## TASK PROMPT
Your answer should be the records below, repeated exactly as they stand.

[Stored data entries]
++++++++
(** ** Registries with a fragment for every module *)

Lemma emitModule_supported byId input k md :
  byId !! k = Some md -> hasFragment (os input) md = true ->
  emitModule byId input k [] = bannerAndFragment byId input k.
Proof.
  intros Hmd Hfrag. unfold hasFragment in Hfrag.
  unfold emitModule, bannerAndFragment. rewrite Hmd.
  by destruct (scriptFor _ _) as [[|c s]|].
Qed.

Lemma blocksOf_supported byId input l :
  (forall k md, byId !! k = Some md -> hasFragment (os input) md = true) ->
  (forall k, k ∈ l -> is_Some (byId !! k)) ->
  blocksOf byId input l
  = (fun pairs => List.concat pairs) <$> mapM (bannerAndFragment byId input) l.
Proof.
  intros Hfrag. induction l as [|k l IH]; intros Hl; [done|].
  rewrite blocksOf_cons, IH by (intros; apply Hl; by right).
  destruct (Hl k) as [md Hmd]; [by left|].
  rewrite (emitModule_supported _ _ _ md) by eauto.
  cbn [mapM]. destruct (bannerAndFragment byId input k) as [new|]; [|done].
  simpl. by destruct (mapM _ l).
Qed.
Lemma to_number_small (n : Z) : n < 2 ^ 53 -> to_number n = Finite n.
Proof.
  intros H. unfold to_number. apply Z.ltb_lt in H. rewrite H. reflexivity.
Qed.

(** [parseInt] of two radix-16 digits. *)
Lemma parseInt16_two (c1 c2 : ascii) (v1 v2 : Z) :
  hex_digit_val c1 = Some v1 -> hex_digit_val c2 = Some v2 ->
  parseInt16 (String c1 (String c2 EmptyString)) = Finite (16 * v1 + v2).
Proof.
  intros H1 H2. unfold parseInt16.
  rewrite (skip_white_space_hex _ _ _ H1), (strip_sign_hex _ _ _ H1),
    (strip_0x_hex _ _ _ _ H2).
  cbn [read_hex]. rewrite H1, H2. cbn [opt_or].
  pose proof (hex_digit_val_range _ _ H1).
  pose proof (hex_digit_val_range _ _ H2).
  replace (16 * (16 * 0 + v1) + v2) with (16 * v1 + v2) by lia.
  rewrite to_number_small; [reflexivity|].
  change (2 ^ 53) with 9007199254740992. lia.
Qed.

(** [parseInt] of six radix-16 digits. *)
Lemma parseInt16_six (c1 c2 c3 c4 c5 c6 : ascii) (v1 v2 v3 v4 v5 v6 : Z) :
  hex_digit_val c1 = Some v1 -> hex_digit_val c2 = Some v2 ->
  hex_digit_val c3 = Some v3 -> hex_digit_val c4 = Some v4 ->
  hex_digit_val c5 = Some v5 -> hex_digit_val c6 = Some v6 ->
  parseInt16 (six c1 c2 c3 c4 c5 c6)
  = Finite (hex6_value v1 v2 v3 v4 v5 v6).
Proof.
  intros H1 H2 H3 H4 H5 H6. unfold parseInt16, six.
  rewrite (skip_white_space_hex _ _ _ H1), (strip_sign_hex _ _ _ H1),
    (strip_0x_hex _ _ _ _ H2).
  cbn [read_hex]. rewrite H1, H2, H3, H4, H5, H6. cbn [opt_or].
  pose proof (hex_digit_val_range _ _ H1).
  pose proof (hex_digit_val_range _ _ H2).
  pose proof (hex_digit_val_range _ _ H3).
  pose proof (hex_digit_val_range _ _ H4).
  pose proof (hex_digit_val_range _ _ H5).
  pose proof (hex_digit_val_range _ _ H6).
  replace (16 * (16 * (16 * (16 * (16 * (16 * 0 + v1) + v2) + v3) + v4)
                 + v5) + v6)
    with (hex6_value v1 v2 v3 v4 v5 v6) by (unfold hex6_value; lia).
  rewrite to_number_small; [reflexivity|].
  change (2 ^ 53) with 9007199254740992. unfold hex6_value. lia.
Qed.

Lemma ToInt32_small (n : Z) : 0 <= n < 2 ^ 31 -> ToInt32 (Finite n) = n.
Proof.
  intros H. unfold ToInt32.
  change (2 ^ 32) with 4294967296. change (2 ^ 31) with 2147483648 in *.
  rewrite Z.mod_small by lia.
  destruct (2147483648 <=? n) eqn:E; [apply Z.leb_le in E; lia | reflexivity].
Qed.

(** The shifts and masks of [hexToRgb] on a 24-bit number. *)
Lemma split_channels (A B C : Z) :
  0 <= A < 256 -> 0 <= B < 256 -> 0 <= C < 256 ->
  let n := A * 65536 + B * 256 + C in
  band (sar n 16) 255 = A /\ band (sar n 8) 255 = B /\ band n 255 = C.
Proof.
  intros HA HB HC n. unfold band, sar.
  change 255 with (Z.ones 8).
  rewrite !Z.land_ones, !Z.shiftr_div_pow2 by lia.
  change (2 ^ 16) with 65536. change (2 ^ 8) with 256.
  subst n. repeat split.
  - replace ((A * 65536 + B * 256 + C) / 65536) with A;
      [apply Z.mod_small; lia|].
    apply Z.div_unique with (r := B * 256 + C); lia.
  - replace ((A * 65536 + B * 256 + C) / 256) with (A * 256 + B).
    + replace (A * 256 + B) with (B + A * 256) by lia.
      rewrite Z.mod_add by lia. apply Z.mod_small; lia.
    + apply Z.div_unique with (r := C); lia.
  - replace (A * 65536 + B * 256 + C) with (C + (A * 256 + B) * 256) by lia.
    rewrite Z.mod_add by lia. apply Z.mod_small; lia.
Qed.

Lemma remove_first_hash_six (c1 c2 c3 c4 c5 c6 : ascii) (v1 v2 v3 v4 v5 v6 : Z) :
  hex_digit_val c1 = Some v1 -> hex_digit_val c2 = Some v2 ->
  hex_digit_val c3 = Some v3 -> hex_digit_val c4 = Some v4 ->
  hex_digit_val c5 = Some v5 -> hex_digit_val c6 = Some v6 ->
  remove_first_hash (six c1 c2 c3 c4 c5 c6) = six c1 c2 c3 c4 c5 c6.
Proof.
  intros H1 H2 H3 H4 H5 H6. unfold six. cbn [remove_first_hash].
  not_hash H1. not_hash H2. not_hash H3. not_hash H4. not_hash H5.
  not_hash H6. reflexivity.
Qed.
++++++++
## RESPONSE TO THE EXERCISE
(** ** Registries with a fragment for every module *)

Lemma emitModule_supported byId input k md :
  byId !! k = Some md -> hasFragment (os input) md = true ->
  emitModule byId input k [] = bannerAndFragment byId input k.
Proof.
  intros Hmd Hfrag. unfold hasFragment in Hfrag.
  unfold emitModule, bannerAndFragment. rewrite Hmd.
  by destruct (scriptFor _ _) as [[|c s]|].
Qed.

Lemma blocksOf_supported byId input l :
  (forall k md, byId !! k = Some md -> hasFragment (os input) md = true) ->
  (forall k, k ∈ l -> is_Some (byId !! k)) ->
  blocksOf byId input l
  = (fun pairs => List.concat pairs) <$> mapM (bannerAndFragment byId input) l.
Proof.
  intros Hfrag. induction l as [|k l IH]; intros Hl; [done|].
  rewrite blocksOf_cons, IH by (intros; apply Hl; by right).
  destruct (Hl k) as [md Hmd]; [by left|].
  rewrite (emitModule_supported _ _ _ md) by eauto.
  cbn [mapM]. destruct (bannerAndFragment byId input k) as [new|]; [|done].
  simpl. by destruct (mapM _ l).
Qed.
Lemma to_number_small (n : Z) : n < 2 ^ 53 -> to_number n = Finite n.
Proof.
  intros H. unfold to_number. apply Z.ltb_lt in H. rewrite H. reflexivity.
Qed.

(** [parseInt] of two radix-16 digits. *)
Lemma parseInt16_two (c1 c2 : ascii) (v1 v2 : Z) :
  hex_digit_val c1 = Some v1 -> hex_digit_val c2 = Some v2 ->
  parseInt16 (String c1 (String c2 EmptyString)) = Finite (16 * v1 + v2).
Proof.
  intros H1 H2. unfold parseInt16.
  rewrite (skip_white_space_hex _ _ _ H1), (strip_sign_hex _ _ _ H1),
    (strip_0x_hex _ _ _ _ H2).
  cbn [read_hex]. rewrite H1, H2. cbn [opt_or].
  pose proof (hex_digit_val_range _ _ H1).
  pose proof (hex_digit_val_range _ _ H2).
  replace (16 * (16 * 0 + v1) + v2) with (16 * v1 + v2) by lia.
  rewrite to_number_small; [reflexivity|].
  change (2 ^ 53) with 9007199254740992. lia.
Qed.

(** [parseInt] of six radix-16 digits. *)
Lemma parseInt16_six (c1 c2 c3 c4 c5 c6 : ascii) (v1 v2 v3 v4 v5 v6 : Z) :
  hex_digit_val c1 = Some v1 -> hex_digit_val c2 = Some v2 ->
  hex_digit_val c3 = Some v3 -> hex_digit_val c4 = Some v4 ->
  hex_digit_val c5 = Some v5 -> hex_digit_val c6 = Some v6 ->
  parseInt16 (six c1 c2 c3 c4 c5 c6)
  = Finite (hex6_value v1 v2 v3 v4 v5 v6).
Proof.
  intros H1 H2 H3 H4 H5 H6. unfold parseInt16, six.
  rewrite (skip_white_space_hex _ _ _ H1), (strip_sign_hex _ _ _ H1),
    (strip_0x_hex _ _ _ _ H2).
  cbn [read_hex]. rewrite H1, H2, H3, H4, H5, H6. cbn [opt_or].
  pose proof (hex_digit_val_range _ _ H1).
  pose proof (hex_digit_val_range _ _ H2).
  pose proof (hex_digit_val_range _ _ H3).
  pose proof (hex_digit_val_range _ _ H4).
  pose proof (hex_digit_val_range _ _ H5).
  pose proof (hex_digit_val_range _ _ H6).
  replace (16 * (16 * (16 * (16 * (16 * (16 * 0 + v1) + v2) + v3) + v4)
                 + v5) + v6)
    with (hex6_value v1 v2 v3 v4 v5 v6) by (unfold hex6_value; lia).
  rewrite to_number_small; [reflexivity|].
  change (2 ^ 53) with 9007199254740992. unfold hex6_value. lia.
Qed.

Lemma ToInt32_small (n : Z) : 0 <= n < 2 ^ 31 -> ToInt32 (Finite n) = n.
Proof.
  intros H. unfold ToInt32.
  change (2 ^ 32) with 4294967296. change (2 ^ 31) with 2147483648 in *.
  rewrite Z.mod_small by lia.
  destruct (2147483648 <=? n) eqn:E; [apply Z.leb_le in E; lia | reflexivity].
Qed.

(** The shifts and masks of [hexToRgb] on a 24-bit number. *)
Lemma split_channels (A B C : Z) :
  0 <= A < 256 -> 0 <= B < 256 -> 0 <= C < 256 ->
  let n := A * 65536 + B * 256 + C in
  band (sar n 16) 255 = A /\ band (sar n 8) 255 = B /\ band n 255 = C.
Proof.
  intros HA HB HC n. unfold band, sar.
  change 255 with (Z.ones 8).
  rewrite !Z.land_ones, !Z.shiftr_div_pow2 by lia.
  change (2 ^ 16) with 65536. change (2 ^ 8) with 256.
  subst n. repeat split.
  - replace ((A * 65536 + B * 256 + C) / 65536) with A;
      [apply Z.mod_small; lia|].
    apply Z.div_unique with (r := B * 256 + C); lia.
  - replace ((A * 65536 + B * 256 + C) / 256) with (A * 256 + B).
    + replace (A * 256 + B) with (B + A * 256) by lia.
      rewrite Z.mod_add by lia. apply Z.mod_small; lia.
    + apply Z.div_unique with (r := C); lia.
  - replace (A * 65536 + B * 256 + C) with (C + (A * 256 + B) * 256) by lia.
    rewrite Z.mod_add by lia. apply Z.mod_small; lia.
Qed.

Lemma remove_first_hash_six (c1 c2 c3 c4 c5 c6 : ascii) (v1 v2 v3 v4 v5 v6 : Z) :
  hex_digit_val c1 = Some v1 -> hex_digit_val c2 = Some v2 ->
  hex_digit_val c3 = Some v3 -> hex_digit_val c4 = Some v4 ->
  hex_digit_val c5 = Some v5 -> hex_digit_val c6 = Some v6 ->
  remove_first_hash (six c1 c2 c3 c4 c5 c6) = six c1 c2 c3 c4 c5 c6.
Proof.
  intros H1 H2 H3 H4 H5 H6. unfold six. cbn [remove_first_hash].
  not_hash H1. not_hash H2. not_hash H3. not_hash H4. not_hash H5.
  not_hash H6. reflexivity.
Qed.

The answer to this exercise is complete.